Hace tiempo que no escribo. -¡Lo siento!

Eso no quiere decir que en este tiempo, he estado parada. Aunque la verdad, he tenido mi tiempo muy consumido. Y es que las personas PAS nos centramos tanto en nuestros objetivos que nos olvidamos del resto. Eso es porque funcionamos por estímulos y lo que no vemos, para nosotros no existe.

En mi mente, normalmente, las imágenes corren de un lado a otro. Aparecen, desaparecen, vuelven a aparecer, se juntan y luego de repente se paran y aparece un gran silencio. Pedo estar echada en el suelo, cerrar los ojos y dejar que las imágenes se liberen, como si fueran una película. Parte de estas imágenes, son de los paisajes, flores y recuerdos que guardo.

¡Me encantan las flores! Lo sé, soy muy sensible. Qué le puedo hacer. La primavera es la estación de las flores.

Mayo es el mes de las flores. Es un mes en el que me encanta salir a caminar.

Hace tiempo, empezó El otoño. La mayor parte de las flores silvestres han desaparecido. Las hojas de los árboles que antes eran verdes, ahora tienen un tono marrón y rojizo. 

Me gusta sentir el calor en la cara. Hace un poco de aire frío. Se nota la humedad, ya que estos días ha llovido.

Mientras camino, me voy fijando en los colores del campo. Los árboles están mudando las hojas que ahora son de tonos marrones y rojizos.

En las casas con campo, están quemando la madera. Las chimeneas humean, ahora huele a humo. Es un olor muy agradable, que me gusta. Me da la sensación de calor, de hogar.

Ahora me siento muy a gusto. Puedo escuchar los pájaros cantando, lejos, cerca, otra vez lejos….

Ahora, siento que todo se junta… El calor en la cara, la sensación de humedad, los tonos rojizos de las hojas, el olor a humo y el canto de los pájaros.

Los perros de las casas, acostumbrados a verme pasar, se acercan a las vallas, para cotillear. No me ladran, tan sólo observan. A veces, miran a lo lejos y ladran. Cuando miro veo que realmente alguien viene. Creo que para ellos yo también formo parte del paisaje.

La hierba tiene un color verde brillante.
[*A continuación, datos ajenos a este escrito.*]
(** ** Plugin instantiation, continued *)

Section plugins_more.

Context {S Attributes ObjectInterfaces : Type}.
Context (Quote : string → string).
Context (PluginEnabledFn : @PluginEnabledFunc S).

Abbreviation Interface3 := (@Interface S Attributes ObjectInterfaces).
Abbreviation World3 := (@World S Attributes ObjectInterfaces).
Abbreviation Plugins3 := (@Plugins S Attributes ObjectInterfaces).
Abbreviation Initializers3 := (@PluginInitializers S Attributes ObjectInterfaces).
Abbreviation getPlugin3 := (getPlugin PluginEnabledFn).
Abbreviation InitPlugin3 := (InitPlugin Quote PluginEnabledFn).
Abbreviation NewFromPlugins3 := (NewFromPlugins Quote PluginEnabledFn).
Abbreviation instantiated3 := (instantiated Quote PluginEnabledFn).
Abbreviation failsAt3 := (failsAt Quote PluginEnabledFn).
Abbreviation panicsAt3 := (panicsAt Quote PluginEnabledFn).

Implicit Types (ps : Plugins3) (name : string) (config : ioReader).
Implicit Types (inits : Initializers3) (w : World3).
Implicit Types (plugin : option Interface3) (p : Interface3).
Implicit Types (names pre post : list string).
Implicit Types (provider : @ConfigProvider S).
Implicit Types (decorator : @Decorator S Attributes ObjectInterfaces).
Implicit Types (results : list (string * option Interface3)).

(** The ways through [getPlugin], exhaustively. *)
Lemma getPlugin_cases ps name config w :
  (registry_lookup ps name = None ∧
   getPlugin3 ps name config w = (Normal (None, false, None), w)) ∨
  (∃ f c1 c2 e m1,
     registry_lookup ps name = Some f ∧
     getPlugin3 ps name config w
       = (Normal (None, true, Some e), MkWorld m1 (trace w)) ∧
     splitStream config (mem w) = (Normal (c1, c2, Some e), m1)) ∨
  (∃ f c1 c2 m1 m2,
     registry_lookup ps name = Some f ∧
     getPlugin3 ps name config w =
       (Normal (None, true, None),
        MkWorld m2 (trace w ++ [PluginEnabledFnCall name c1 false])) ∧
     splitStream config (mem w) = (Normal (c1, c2, None), m1) ∧
     PluginEnabledFn name c1 m1 = (false, m2)) ∨
  (∃ f c1 c2 m1 m2 plugin err m3,
     registry_lookup ps name = Some f ∧
     getPlugin3 ps name config w =
       (Normal (plugin, true, err),
        MkWorld m3 (trace w ++ [PluginEnabledFnCall name c1 true;
                                FactoryCall name c2 (plugin, err)])) ∧
     splitStream config (mem w) = (Normal (c1, c2, None), m1) ∧
     PluginEnabledFn name c1 m1 = (true, m2) ∧
     f c2 m2 = ((plugin, err), m3)) ∨
  (∃ f kind r,
     registry_lookup ps name = Some f ∧
     config = valueReader kind r ∧
     getPlugin3 ps name config w = (Panic (reflect_IsNil_panic kind), w)).
Proof.
  destruct (registry_lookup ps name) as [f|] eqn:Hl;
    [|left; split; [done|by apply getPlugin_unknown]].
  right.
  destruct (splitStream config (mem w)) as [[[[c1 c2] [e|]]|msg] m1] eqn:Hs.
  { left. exists f, c1, c2, e, m1. split; [done|]. split; [|done].
    by eapply getPlugin_split_fails. }
  2:{ do 3 right.
      destruct (splitStream_Panic _ _ _ _ Hs) as (kind & r & -> & -> & ->).
      exists f, kind, r. split; [done|]. split; [done|].
      erewrite getPlugin_split_panics by done. by rewrite World_eta. }
  right.
  destruct (PluginEnabledFn name c1 m1) as [[|] m2] eqn:He.
  - right. left. destruct (f c2 m2) as [[plugin err] m3] eqn:Hf.
    exists f, c1, c2, m1, m2, plugin, err, m3.
    split; [done|]. split; [|done]. by eapply getPlugin_factory.
  - left. exists f, c1, c2, m1, m2. split; [done|]. split; [|done].
    by eapply getPlugin_disabled.
Qed.

(** X5. The three-way result of [getPlugin].  [found] is false exactly
    for a name that is not registered, and then nothing is returned and
    nothing happens.  The factory is called at most once, only after the
    enablement predicate was asked once and said yes, and what it returns
    (plugin and error, both possibly set) is returned as it is; in every
    other case no plugin is returned.  [getPlugin] panics exactly for a
    registered name whose configuration is a reader held by value, and
    it has called nobody by then. *)
Theorem getPlugin_three_way ps name config w :
  let res := getPlugin3 ps name config w in
  (registry_lookup ps name = None ↔
   ∃ plugin err, res.1 = Normal (plugin, false, err)) ∧
  (∀ plugin err, res.1 = Normal (plugin, false, err) →
     plugin = None ∧ err = None ∧ res.2 = w) ∧
  ((∃ msg, res.1 = Panic msg) ↔
   is_Some (registry_lookup ps name) ∧ ∃ kind r, config = valueReader kind r) ∧
  ((newCalls w res.2 = [] ∧
    ∀ plugin found err, res.1 = Normal (plugin, found, err) → plugin = None) ∨
   (∃ c1, newCalls w res.2 = [PluginEnabledFnCall name c1 false] ∧
          res.1 = Normal (None, true, None)) ∨
   (∃ c1 c2 plugin err,
      newCalls w res.2 = [PluginEnabledFnCall name c1 true;
                          FactoryCall name c2 (plugin, err)] ∧
      res.1 = Normal (plugin, true, err))).
Proof.
  intros res. subst res.
  assert (Hvalue : ∀ c1 c2 err m1,
            splitStream config (mem w) = (Normal (c1, c2, err), m1) →
            ¬ ∃ kind r, config = valueReader kind r).
  { intros c1 c2 err m1 Hs (kind & r & ->). done. }
  destruct (getPlugin_cases ps name config w)
    as [[Hl ->]
       |[(f & c1 & c2 & e & m1 & Hl & -> & Hs)
        |[(f & c1 & c2 & m1 & m2 & Hl & -> & Hs & _)
         |[(f & c1 & c2 & m1 & m2 & plugin & err & m3 & Hl & -> & Hs & _)
          |(f & kind & r & Hl & -> & ->)]]]];
    rewrite Hl; cbn [fst snd].
  - split; [split; [eauto|done]|]. split; [by intros ?? [= <- <-]|].
    split; [split; [by intros [? ?]|by intros [[? [=]] _]]|].
    left. rewrite newCalls_same. split; [done|]. by intros ??? [= <- _ _].
  - split; [split; [done|by intros (? & ? & [=])]|]. split; [done|].
    split; [split; [by intros [? ?]|intros [_ Hv]; by destruct (Hvalue _ _ _ _ Hs)]|].
    left. rewrite newCalls_none. split; [done|]. by intros ??? [= <- _ _].
  - split; [split; [done|by intros (? & ? & [=])]|]. split; [done|].
    split; [split; [by intros [? ?]|intros [_ Hv]; by destruct (Hvalue _ _ _ _ Hs)]|].
    right. left. exists c1. by rewrite newCalls_app.
  - split; [split; [done|by intros (? & ? & [=])]|]. split; [done|].
    split; [split; [by intros [? ?]|intros [_ Hv]; by destruct (Hvalue _ _ _ _ Hs)]|].
    right. right. exists c1, c2, plugin, err. by rewrite newCalls_app.
  - split; [split; [done|by intros (? & ? & [=])]|]. split; [done|].
    split; [split; eauto|].
    left. by rewrite newCalls_same.
Qed.

(** What [InitPlugin] has done when it returns a plugin. *)
Lemma InitPlugin_returns_plugin ps name config inits w p err w' :
  InitPlugin3 ps name config inits w = (Normal (Some p, err), w') →
  err = None ∧
  ∃ c1 c2,
    trace w' = trace w ++
      [PluginEnabledFnCall name c1 true; FactoryCall name c2 (Some p, None)]
      ++ initializeCalls 0 (length inits) (Some p)
      ++ match InitializationValidator p with
         | Some _ => [ValidateInitializationCall p None]
         | None => []
         end.
Proof.
  destruct (decide (name = "")) as [->|Hname].
  { by rewrite InitPlugin_empty. }
  destruct (getPlugin_cases ps name config w)
    as [[Hl Hg]
       |[(f & c1 & c2 & e & m1 & Hl & Hg & _)
        |[(f & c1 & c2 & m1 & m2 & Hl & Hg & _)
         |[(f & c1 & c2 & m1 & m2 & plugin & gerr & m3 & Hl & Hg & _)
          |(f & kind & r & Hl & -> & Hg)]]]].
  5:{ by rewrite (InitPlugin_getPlugin_panics _ _ _ _ _ _ _ _ _ Hname Hg). }
  - by rewrite (InitPlugin_not_found _ _ _ _ _ _ _ _ _ Hname Hg).
  - by rewrite (InitPlugin_getPlugin_error _ _ _ _ _ _ _ _ _ _ _ Hname Hg).
  - rewrite (InitPlugin_found _ _ _ _ _ _ _ _ _ Hname Hg). simpl. done.
  - destruct gerr as [e|].
    { by rewrite (InitPlugin_getPlugin_error _ _ _ _ _ _ _ _ _ _ _ Hname Hg). }
    rewrite (InitPlugin_found _ _ _ _ _ _ _ _ _ Hname Hg). cbv zeta.
    cbn [mem trace].
    destruct plugin as [q|]; [|simpl; done].
    destruct (InitializationValidator q) as [v|] eqn:Hval.
    + set (w2 := MkWorld _ _).
      destruct (v (mem w2)) as [verr m'] eqn:Hrun.
      rewrite (ValidateInitialization_with q v w2 verr m' Hval Hrun). simpl.
      destruct verr as [e|]; [done|]. intros [= -> <- <-]. split; [done|].
      exists c1, c2. rewrite Hval. subst w2. simpl.
      by rewrite <- !(assoc_L (++)).
    + rewrite (ValidateInitialization_without q _ Hval). simpl.
      intros [= -> <- <-]. split; [done|]. exists c1, c2. rewrite Hval.
      simpl. by rewrite app_nil_r, <- !(assoc_L (++)).
Qed.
La luz tiene un tono amarillento. A esta hora el sol está más bajo y la luz marca más los colores y las sombras son más alargadas.

Desde las zonas altas, se puede ver como todo el campo brilla. Es una imagen muy bonita, como un mar verde y brillante que se mueve con el viento, como si estuviera vivo.

Empieza a caer el sol y algo dentro de mí se inquieta. Me avisa de que es conveniente que me dé prisa.  

Sigo caminando, bajando de la zona alta. El sol cae y ahora hay zonas en sombra y empiezo a sentir el frío y la humedad.

Mi intuición una vez más, ha acertado y me dice que es hora de volver. 

Camina siempre. Y camina siempre acompañada de personas que te quieran bien. En el fondo la vida es muy sencilla, evita en lo posible complicarte.

Espero que este relato breve te haya gustado tanto, como a mí escribirlo.

¡Gracias por haberme dedicado tu tiempo!